In May and September, the Tintina Trench is a dramatic avian flyway. It is a migration corridor for sandhill cranes, tundra swans, peregrine falcons and numerous other bird species. The riverside cliffs, wetlands, marshes and muskegs provide suitable nesting sites for some of these species as well as offering plenty of food.
The flight of the sandhill cranes is the most obvious and spectacular of the migrations.

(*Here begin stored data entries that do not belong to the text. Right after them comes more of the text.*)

Lemma once_start_verified scripts : overified (start_state, start_pool scripts).
Proof.
  exists (λ _, None), (λ _, MkRole [] Idle). split.
  - split; cbn; try done.
    + split; cbn; try done; [|constructor|set_solver|set_solver].
      intros b t. split; [done|set_solver].
    + intros a. by left.
    + intros t. split; [set_solver|done].
    + intros a u [[Hu _]|Hu]; [cbn in Hu; set_solver|done].
    + set_solver.
  - intros t. by apply once_wp_client.
Qed.

Lemma once_reachable_verified scripts s ps :
  reachable exec start_state (start_pool scripts) s ps → overified (s, ps).
Proof. intros Hr. eapply adequacy; [apply once_start_verified|exact Hr]. Qed.

(** If no thread can go on, none is blocked inside an operation. *)
Lemma stuck_idle s g ρ (ps : tid → iprog unit) :
  OInv s g ρ → (∀ t, owp t (ps t) (ρ t) (λ _ r, rpc r = Idle)) →
  (∀ t c, step1 exec t c (ps t) s = None) →
  ∀ t, (ps t = Ret tt ∨ ∃ m, ps t = Panic m ∧ panic_ok m (ρ t)).
Proof.
  intros HI Hwp Hstuck. pose proof (oi_lot _ _ _ HI) as HL.
  assert (Hcase : ∀ u, (ps u = Ret tt ∧ rpc (ρ u) = Idle) ∨
    (∃ m, ps u = Panic m ∧ panic_ok m (ρ u)) ∨ blocked u (ρ u) s).
  { intros u. destruct (wp_progress _ _ _ _ _ _ s g ρ _ (Hwp u) HI)
      as [([] & ? & ?)|[(m & ? & ?)|[[c Hs]|?]]]; [auto|eauto| |auto].
    rewrite Hstuck in Hs. by destruct Hs. }
  assert (Hfree : ∀ b u, bmutex s b ≠ Some u).
  { intros b u Hb. apply (li_lock _ _ _ _ _ HL) in Hb. cbn in Hb.
    destruct (Hcase u) as [[_ E]|[(m & _ & E & _)|[[E _]|(a & E & _)]]];
      rewrite E in Hb; cbn in Hb; set_solver. }
  assert (Hpc : ∀ u, rpc (ρ u) = Idle ∨ ∃ a, rpc (ρ u) = Wait a).
  { intros u. destruct (Hcase u) as [[_ E]|[(m & _ & E & _)|[(_ & b & v & Hb)|(a & E & _)]]];
      [by left|by left|by apply Hfree in Hb|right; eauto]. }
  intros t. destruct (Hcase t) as [[? _]|[?|[(_ & b & v & Hb)|(a & E & Hp)]]];
    [by left|by right|by apply Hfree in Hb|exfalso].
  destruct (oi_thread _ _ _ HI t) as [_ Hk]. rewrite E in Hk.
  assert (Hw : waiter s a t).
  { split; [|done]. destruct (li_wait _ _ _ _ _ HL t) as [Hq|[v Hv]]; [cbn; by rewrite E|done|..].
    - by rewrite Hk in Hq.
    - destruct (li_cust _ _ _ _ _ HL v t Hv) as (_ & _ & _ & Hh).
      apply (li_lock _ _ _ _ _ HL) in Hh. by apply Hfree in Hh. }
  assert (Hno : ∀ u p, rpc (ρ u) = p → p = Idle ∨ ∃ a, p = Wait a) by (intros u ? <-; auto).
  destruct (oi_pending _ _ _ HI a t (or_introl Hw)) as [Hm|[u [Hu|Hu]]];
    [|by apply Hno in Hu as [|[]]..].
  assert (Hg : is_Some (g a)) by (apply (oi_locked _ _ _ HI); by rewrite Hm).
  destruct Hg as [v Hv]. apply (oi_run _ _ _ HI) in Hv as [b Hv].
  by apply Hno in Hv as [|[]].
Qed.
End proof.

(** ** The theorems *)

Section theorems.
Context (bucket_of : Z → nat).
Implicit Types (scripts : tid → list op) (s : ParkingLot.state) (ps : tid → iprog unit).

It is an awesome sight as over 200,000 of these large birds pass through here on their way to and from their tundra nesting grounds, the clamour of their calls filling the valley.
All Creatures Great & Small
The Tintina Trench is home to a large number of wildlife species year-round, with a particularly large population of lynx.

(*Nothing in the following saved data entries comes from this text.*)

(** Only the role changes, outside the queue. *)
Lemma w_pc s g ρ t r p l :
  WInv s g ρ → ρ t = r → used t → free g ρ t → busy l (rpc r) → busy l p →
  pc_cust p = pc_cust (rpc r) → (∀ l', p ≠ Wait l') →
  pc_queue p = pc_queue (rpc r) →
  (pc_queue p = Some l → shape (node s) (que (g l)) (rpc r) → shape (node s) (que (g l)) p) →
  (own (g l) = None → que (g l) ≠ [] → coming g l t (rpc r) → qown (g l) = None → coming g l t p) →
  (∀ l' d, p = Slow l' (Some d) → node s (addr t) = d) →
  WInv s (<[l := MkLG (own (g l)) (qown (g l)) (que (g l))]> g) (<[t := at_pc r p]> ρ).
Proof.
  intros HI Hr Ht Hf Hb Hb' Hc Hnw Hq Hs Hco Hnd.
  apply (w_same_queue s); cbn; rewrite ?Hr; try done.
  - intros l'. by apply (word_refl _ _ _ _ _ HI).
  - rewrite Hq, <- Hr. apply HI.
  - intros u Hu ->. apply Hs.
    + rewrite Hq, <- Hr. by apply HI.
    + pose proof (wi_shape _ _ _ HI l) as HS. unfold queue_pc in HS. rewrite Hu, Hr in HS. done.
  - intros Hn. pose proof (wi_shape _ _ _ HI l) as HS. unfold queue_pc in HS. by rewrite Hn in HS.
  - intros l' Hl. rewrite <- Hr in Hl. apply (wi_held _ _ _ HI) in Hl. by case_decide; [subst|].
  - intros H1 H2. destruct (qown (g l)) eqn:Eq; [by left|].
    destruct (wi_wake _ _ _ HI l H1 H2) as [[? E]|[v Hv]]; [congruence|right].
    destruct (decide (v = t)) as [->|Hne]; [left; rewrite Hr in Hv; by apply Hco|right; eauto].
  - rewrite <- Hr. apply HI.
Qed.

(** The lock is taken. *)
Lemma w_lock s g ρ t r l :
  WInv s g ρ → ρ t = r → used t → (rpc r = Idle ∨ ∃ d, rpc r = Slow l d) → own (g l) = None →
  WInv (set_word l (enc_lock (MkLG (Some t) (qown (g l)) (que (g l)))) s)
    (<[l := MkLG (Some t) (qown (g l)) (que (g l))]> g)
    (<[t := MkRole (l :: held r) (guards r) Idle]> ρ).
Proof.
  intros HI Hr Ht Hpc Ho.
  assert (Hf : free g ρ t) by (apply (free_pc s); [done|done|]; rewrite Hr; by destruct Hpc as [-> |[d ->]]).
  assert (Hq : qown (g l) ≠ Some t).
  { intros E%(wi_qown _ _ _ HI). rewrite Hr in E. by destruct Hpc as [Hp|[d Hp]]; rewrite Hp in E. }
  apply (w_same_queue s); cbn; rewrite ?Hr; try done.
  - destruct Hpc as [-> |[d ->]]; cbn; [done|]. by intros l' [= <-].
  - intros l'. by fn_cases l l'; [rewrite decide_True|rewrite decide_False].
  - by destruct Hpc as [-> |[d ->]].
  - congruence.
  - intros u Hu ->. done.
  - intros Hn. pose proof (wi_shape _ _ _ HI l) as HS. unfold queue_pc in HS. by rewrite Hn in HS.
  - intros l' Hl. case_decide; [done|]. apply (wi_held _ _ _ HI). rewrite Hr. set_solver.
  - rewrite <- Hr. intros l' Hl. apply (wi_guards _ _ _ HI) in Hl. set_solver.
Qed.

(** The lock is released: a queue that nobody looks after becomes ours. *)
Lemma w_unlock s g ρ t r l :
  WInv s g ρ → ρ t = r → used t → rpc r = Idle → l ∈ held r → guards r ⊆ filter (λ x, x ≠ l) (held r) →
  WInv (set_word l (enc_lock (MkLG None (qown (g l)) (que (g l)))) s)
    (<[l := MkLG None (qown (g l)) (que (g l))]> g)
    (<[t := MkRole (filter (λ x, x ≠ l) (held r)) (guards r)
              (if decide (is_Some (qown (g l)) ∨ que (g l) = []) then Idle else Un l)]> ρ).
Proof.
  intros HI Hr Ht Hpc Hl Hg. set (p := if decide _ then _ else _).
  assert (Hf : free g ρ t) by (apply (free_pc s); [done|done|]; by rewrite Hr, Hpc).
  assert (Hq : qown (g l) ≠ Some t).
  { intros E%(wi_qown _ _ _ HI). by rewrite Hr, Hpc in E. }
  assert (Ho : own (g l) = Some t) by (apply (wi_held _ _ _ HI); by rewrite Hr).
  apply (w_same_queue s); cbn; rewrite ?Hr, ?Hpc; try done.
  - subst p. case_decide; [done|]. by intros l' [= <-].
  - intros l'. by fn_cases l l'; [rewrite decide_True|rewrite decide_False].
  - subst p. by case_decide.
  - subst p. by case_decide.
  - congruence.
  - split; [done|]. subst p. by case_decide.
  - intros u Hu ->. done.
  - intros Hn. pose proof (wi_shape _ _ _ HI l) as HS. unfold queue_pc in HS. by rewrite Hn in HS.
  - intros l' [Hne Hl']%list_elem_of_filter. rewrite decide_False by done.
    apply (wi_held _ _ _ HI). by rewrite Hr.
  - intros _ Hne. subst p. case_decide as E; [destruct E; [by left|done]|]. by right; left.
  - subst p. by case_decide.
Qed.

The numerous river tributaries that drain into the trench provide migration routes and spawning grounds for salmon.
The Yukon Plateau (North)
From this vantage point, you are facing the Yukon Plateau (North) ecoregion, which the Tintina Trench traverses from southeast to northwest.
The Yukon plateau has deep valleys, rounded mountains, and areas of permafrost giving rise to tilted or "drunken" forests.
The vegetation is rich and diverse, including hardwood and softwood forest species, grasslands, over a half dozen edible berries, and uncommon species such as yellow pond lillies. Unique hot springs with their own microclimates are also found in this ecoregion.
A continental climate predominates in this area. Extremes of winter cold and summer heat are accentuated by the low, wide valleys, which experience some of the Yukon's record temperatures.
Mineral deposits are a by-product of the plate tectonic forces that shape the continents. When two tectonic plates come together, one is often pushed beneath the other where it melts deep within the earth. Some of the melted rock floats to the surface as lava, while more of it cools within the crust to form granites.
A modern example of this activity is the tectonic plate under the Pacific Ocean that is sliding beneath Alaska. Some of it reappears as Aleutian Island volcanoes. Volcanic rocks and granites are common in the Yukon. Many of them carried gold and other minerals out of the earth. Erosion eventually uncovered the gold bearing rocks. The gold was washed into the Tintina Trench and buried in river sediments like the famous "White Channel gravels" of the Klondike region. Tectonic movements, volcanism, glaciation, erosion and sedimentation have combined to bring these gravels and their gold within human reach. It was just a matter of time before they were discovered.
Just a Matter of Time
And discovered they were, in 1896, in a tiny tributary of the Klondike River. This led to one of the greatest human sagas the world has ever seen - the Klondike Gold Rush of 1898.
Thousands of people and their machinery changed the landscape in and around Dawson. Other minerals such as copper, silver, lead, zinc and coal have been discovered and mined along the length of the Tintina Trench.
From Dawson City to Watson Lake, the Tintina Trench continues to host much of the mining and mineral exploration activity that plays such a vital role in the economy of the Yukon.
The Tintina Trench
The Tintina Trench is a linear valley, extending into Alaska and south across the Yukon. It was first recorded as a geological feature in the early 1900s by R.G. McConnel, a geologist with the Geological Survey of Canada. The GSC named it the "Tintina (meaning Chief) Trench"
Beneath the Tintina Trench is a fault line along which the bedrock has shifted a minimum of 450 km laterally. Some 65 million years ago, the rocks presently beneath Dawson City were adjacent to those of Ross River! About 8 million years ago, the earth's crust separated along the fault, creating a wide valley or trench.
Changing the Course of Rivers
The Tintina had a dramatic impact on the river drainage system. The formation of the trench created a channel for the rivers draining the interior to the south. Later, blockages due to ice build-up during the first glacial period around 3 million years ago, caused the Yukon River system to be re-routed.
Water, which once drained in a southerly direction, was forced northwest into Alaska. The mighty Yukon River itself, which now flows to the Bering Sea, once flowed south to the Gulf of Alaska! Evidence of the ancient river can be seen as old terraces along the redirected river north and south of Dawson. These remnant shores contain gravel types from the Ogilvie Mountains 40 km to the north, which could only have been deposited if the river once flowed south.
It Continues Today
Geological processes continue to shape the Tintina Trench to this day. The most significant activity is "landsliding" generally caused by erosive action. Presently, landslides occupy 35% of the surficial deposits within the Tintina Trench north of Dawson - one of the highest such concentrations in the Yukon. For further information on geology of the region, visit the Dawson City Museum.